O procedimento administrativo e o processo judicial fiscal autoinduzem morosidade. Os prazos, normalmente perentórios para os contribuintes são meramente indicativos para a AT e para os tribunais fiscais… podiam ser repensados. Se o contribuinte não tem pressa ou prefere preparar adequadamente a sua defesa, porquê impor um prazo de 8 a 15 dias para a audição prévia, 120 dias para a reclamação graciosa ou de 30 dias para o recurso hierárquico? O mesmo sendo aplicável aos prazos para impugnação nos tribunais fiscais. A mera duplicação destes prazos, partindo do pressuposto que o contribuinte será, em regra, o maior interessado em apressar a resolução do seu problema, permitiria reduzir ou atrasar a chegada do número de processos que se acumulam na AT e nos tribunais fiscais. O Estado, com os seus créditos normalmente garantidos, será sempre compensado com juros de mora e compensatórios se a sua posição acabar por prevalecer, podendo mesmo beneficiar do regime de agravamento da coleta previsto no art.º 77 do CPPT.

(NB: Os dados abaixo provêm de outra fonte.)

(** * Dependency-version reconciliation of [src/api/consumer/lib/import.js]

    A shallow embedding of [getSemverType], [compatibleWith] and
    [warnForPackageDependencies], together with the fragments of the
    JavaScript runtime (property lookup, truthiness, [parseInt],
    exceptions) and of the ramda helpers they rely on.

    The [semver] package is an external dependency of the repository.  It is
    taken as a parameter (record [semver_api]); a reference instance for a
    fragment of the semver grammar is given in [Module SemverRef] and is used
    to run the code on concrete inputs. *)

From Stdlib Require Import ZArith Ascii String List DecimalString.
From stdpp Require Import base option strings gmap.

Local Open Scope string_scope.
Local Open Scope list_scope.

(** ** JavaScript values, truthiness and exceptions *)

(** The values that flow through the code.  Strings are sequences of code
    units; [Builtin] stands for the functions and objects a plain object
    inherits from [Object.prototype]. *)
Inductive value : Type :=
  | Undefined
  | Null
  | Str (s : string)
  | Builtin.

(** ToBoolean: [undefined], [null] and the empty string are falsy. *)
Definition truthy (v : value) : bool :=
  match v with
  | Undefined | Null => false
  | Str s => negb (String.eqb s "")
  | Builtin => true
  end.

Inductive exn : Type :=
  | Error (msg : string)
  | TypeError (msg : string).

Inductive Result (A : Type) : Type :=
  | Ok (a : A)
  | Throw (e : exn).
Arguments Ok {A} a.
Arguments Throw {A} e.

(** Sequencing: an exception aborts what follows. *)
Definition bind {A B : Type} (m : Result A) (k : A -> Result B) : Result B :=
  match m with
  | Ok a => k a
  | Throw e => Throw e
  end.

Notation "'let!' x ':=' m 'in' k" := (bind m (fun x => k))
  (at level 10, x name, m at level 100, k at level 200).

(** [try { body } catch (e) { handler }] *)
Definition try_catch {A : Type} (body : Result A) (handler : A) : A :=
  match body with
  | Ok a => a
  | Throw _ => handler
  end.
(** X22. The [version] of a file is compared with [==]: a value equal to 1
    that is not the integer ([true], as a YAML file can spell it) selects
    the version-1 path, deprecation message and migration of the mapping
    without its [version] entry; a value equal to neither 2 nor 1 (a quoted
    ["2"], null, [false]) ends in the [UnexpectedError] that reports it. *)
Theorem load_config_dict_version_value config_path (d : dict) v j :
  dict_get "version" d = Some v -> py_eq v (VInt 2) = false ->
  (py_eq v (VInt 1) = true ->
   exists d',
     replace_in_keys "_" "-" (VDict d) = VDict d'
     /\ load_config_dict api_to_dashboard_url config_path (Document (VDict d)) j
        = (run _ := deprecate (deprecated_format config_path)
           in load_v1_dict api_to_dashboard_url (dict_remove "version" d')) j)
  /\ (py_eq v (VInt 1) = false ->
      load_config_dict api_to_dashboard_url config_path (Document (VDict d)) j
      = (Raise (UnexpectedError [Lit "Don't know how to load config version ";
                                 Fmt (replace_in_keys "_" "-" v)]), j)).
Proof.
  intros Hget H2.
  destruct (replace_in_keys_version d) as (d' & Hd' & Hv). rewrite Hget in Hv.
  cbn [fmap option_fmap option_map] in Hv.
  assert (Heq : forall n, py_eq (replace_in_keys "_" "-" v) (VInt n) = py_eq v (VInt n))
    by (intros n; by destruct v).
  assert (Hrun : load_config_dict api_to_dashboard_url config_path (Document (VDict d)) j
                 = (if py_eq v (VInt 1)
                    then run _ := deprecate (deprecated_format config_path)
                         in load_v1_dict api_to_dashboard_url (dict_remove "version" d')
                    else lift (Raise (UnexpectedError
                                        [Lit "Don't know how to load config version ";
                                         Fmt (replace_in_keys "_" "-" v)]))) j).
  { unfold load_config_dict, load_yaml_dict.
    assert (Htruthy : truthy (VDict d) = true) by (by destruct d).
    rewrite Htruthy. unfold bindM at 1. unfold lift at 1. rewrite Htruthy, Hd'.
    unfold bindM at 1. unfold lift at 1. cbn [as_dict].
    rewrite (dict_pop_get _ _ _ Hv). by rewrite !Heq, H2. }
  split; intros H1; rewrite Hrun, H1; [by exists d' | done].
Qed.
End loading_documents.

Lemma load_config_dict_document_witness :
  let j := {| deprecations := []; warnings := [] |} in
  load_config_dict sample_api_to_dashboard_url ".gitguardian.yaml" (Document (VList [])) j
  = (Ok (VDict []), j)
  /\ load_config_dict sample_api_to_dashboard_url ".gitguardian.yaml"
       (Document (VStr "verbose")) j
     = (Raise (ParseError ".gitguardian.yaml should be a dictionary."), j)
  /\ load_config_dict sample_api_to_dashboard_url ".gitguardian.yaml"
       (Unloadable (YAMLError "found undefined alias")) j
     = (Raise (YAMLError "found undefined alias"), j).
Proof.
  intros j. split; [|split].
  - by apply (load_config_dict_document sample_api_to_dashboard_url ".gitguardian.yaml" j).
  - by apply (load_config_dict_document sample_api_to_dashboard_url ".gitguardian.yaml" j).
  - by apply (load_config_dict_document sample_api_to_dashboard_url ".gitguardian.yaml" j).
Defined.
(** The aggregate written for [today] from the records of the day.
    [getHours] answers below 24, so the increment of [hourlyMap[hour]] always
    finds its slot. *)
Definition dailyAggregateOf (today : Z) (records : list PlayRecord)
  : DailyAggregate :=
  let songMap := foldl (fun m r => bumpZ (songId r) 1 m) [] records in
  let artistMap := foldl (fun m r => bumpZ (artistId r) 1 m) [] records in
  let hourlyMap :=
    foldl (fun h r => alter (fun n => n + 1) (getHours (timestamp r)) h)
          (replicate 24 0) records in
  let skipCount :=
    foldl (fun n r => if skipped r then n + 1 else n) 0 records in
  let totalMinutes :=
    foldl (fun sum r => Number.add sum (minutesOf r)) Number.zero records in
  let topSongs :=
    (fun e => {| ts_id := e.1; ts_title := titleOf records e.1;
                 ts_plays := e.2 |})
      <$> take 10 (sortBy byCountDesc songMap) in
  let topArtists :=
    (fun e => {| ta_id := e.1; ta_name := nameOf records e.1;
                 ta_plays := e.2 |})
      <$> take 10 (sortBy byCountDesc artistMap) in
  {| da_date := today;
     da_totalMinutes :=
       Number.value
         (Number.div
            (Number.ofZ (Math_round (Number.mul totalMinutes (Number.ofZ 10))))
            (Number.ofZ 10));
     da_songsPlayed := Z.of_nat (length records);
     da_uniqueSongs :=
       Z.of_nat (size (list_to_set (songId <$> records) : gset string));
     da_uniqueArtists :=
       Z.of_nat (size (list_to_set (artistId <$> records) : gset string));
     da_topSongs := topSongs;
     da_topArtists := topArtists;
     da_genreBreakdown := [];
     da_hourlyBreakdown := hourlyMap;
     da_skipCount := skipCount |}.
(** The optional filters of the query are one filter. *)
Lemma ranking_filters (session : Session.t) (direction : option string)
      (min_roi : option Q) (limit : nat) (active_only : bool) :
  get_top_signals session direction min_roi limit active_only
  = firstn limit
      (order_by_roi_desc
         (filter (passes_filters direction min_roi active_only)
                 (Session.arbitrage_signals session))).
Proof.
  unfold get_top_signals. f_equal. f_equal.
  assert (Hid : forall l : list ArbitrageSignal.t, filter (fun _ => true) l = l).
  { induction l as [|x l IH]; simpl; [|rewrite IH]; reflexivity. }
  assert (Hcomp : forall (p q : ArbitrageSignal.t -> bool) l,
            filter q (filter p l) = filter (fun x => p x && q x) l).
  { intros p q. induction l as [|x l IH]; simpl; [reflexivity|].
    destruct (p x); simpl; [destruct (q x)|]; rewrite IH; reflexivity. }
  set (rows := Session.arbitrage_signals session).
  assert (H1 : (if active_only then filter ArbitrageSignal.is_active rows else rows)
               = filter (fun sg => negb active_only || ArbitrageSignal.is_active sg)
                        rows).
  { destruct active_only; simpl; [reflexivity | symmetry; apply Hid]. }
  rewrite H1. clear H1.
  set (p1 := fun sg => negb active_only || ArbitrageSignal.is_active sg).
  set (p2 := fun sg : ArbitrageSignal.t =>
               match direction with
               | Some d => String.eqb d EmptyString
                           || String.eqb (ArbitrageSignal.direction sg) d
               | None => true
               end).
  assert (H2 : match direction with
               | Some d =>
                   if String.eqb d EmptyString then filter p1 rows
                   else filter (fun sg => String.eqb (ArbitrageSignal.direction sg) d)
                               (filter p1 rows)
               | None => filter p1 rows
               end = filter p2 (filter p1 rows)).
  { unfold p2. destruct direction as [d|]; [|symmetry; apply Hid].
    destruct (String.eqb d EmptyString); simpl;
      [symmetry; apply Hid | reflexivity]. }
  rewrite H2. clear H2.
  set (p3 := fun sg : ArbitrageSignal.t =>
               match min_roi with
               | Some r => Qleb r (ArbitrageSignal.roi_pct sg)
               | None => true
               end).
  assert (H3 : match min_roi with
               | Some r => filter (fun sg => Qleb r (ArbitrageSignal.roi_pct sg))
                                  (filter p2 (filter p1 rows))
               | None => filter p2 (filter p1 rows)
               end = filter p3 (filter p2 (filter p1 rows))).
  { unfold p3. destruct min_roi; [reflexivity | symmetry; apply Hid]. }
  rewrite H3, !Hcomp. apply filter_ext. intros sg.
  unfold passes_filters, p1, p2, p3. rewrite ?andb_assoc. reflexivity.
Qed.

Neste âmbito, e se se quiser ir mais longe, a perda do prazo de apresentação do meio de defesa deveria ser sancionada apenas com multa, se for solucionado num prazo razoável.

Ou seja, se não se consegue resolver a jusante o problema, talvez valha a pena aliviar a carga a montante.

O regime do indeferimento tácito das reclamações e dos recursos hierárquicos, na ausência de resposta da AT num certo prazo, tal como se encontra formulado hoje (que antecipa a transição para o sistema judicial e, logo, fomenta uma maior congestão do mesmo), deveria passar a um regime de deferimento tácito das pretensões do contribuinte, ainda que sendo aumentado o prazo para a tomada de decisão. E porque é que o regime da prescrição é de conhecimento oficioso e o da caducidade tem que ser alegado pelo contribuinte? Na prática, uma distração do contribuinte (ou do seu mandatário) pode levar a que um processo já caducado tenha que ser julgado por um tribunal como se não o estivesse. Não faz muito sentido. E perpetua as pendências judiciais.

Por tudo o que foi dito, valerá com certeza o esforço de se pensar em medidas que visem otimizar todo o nosso sistema de contencioso tributário. Fica aqui uma pequena contribuição.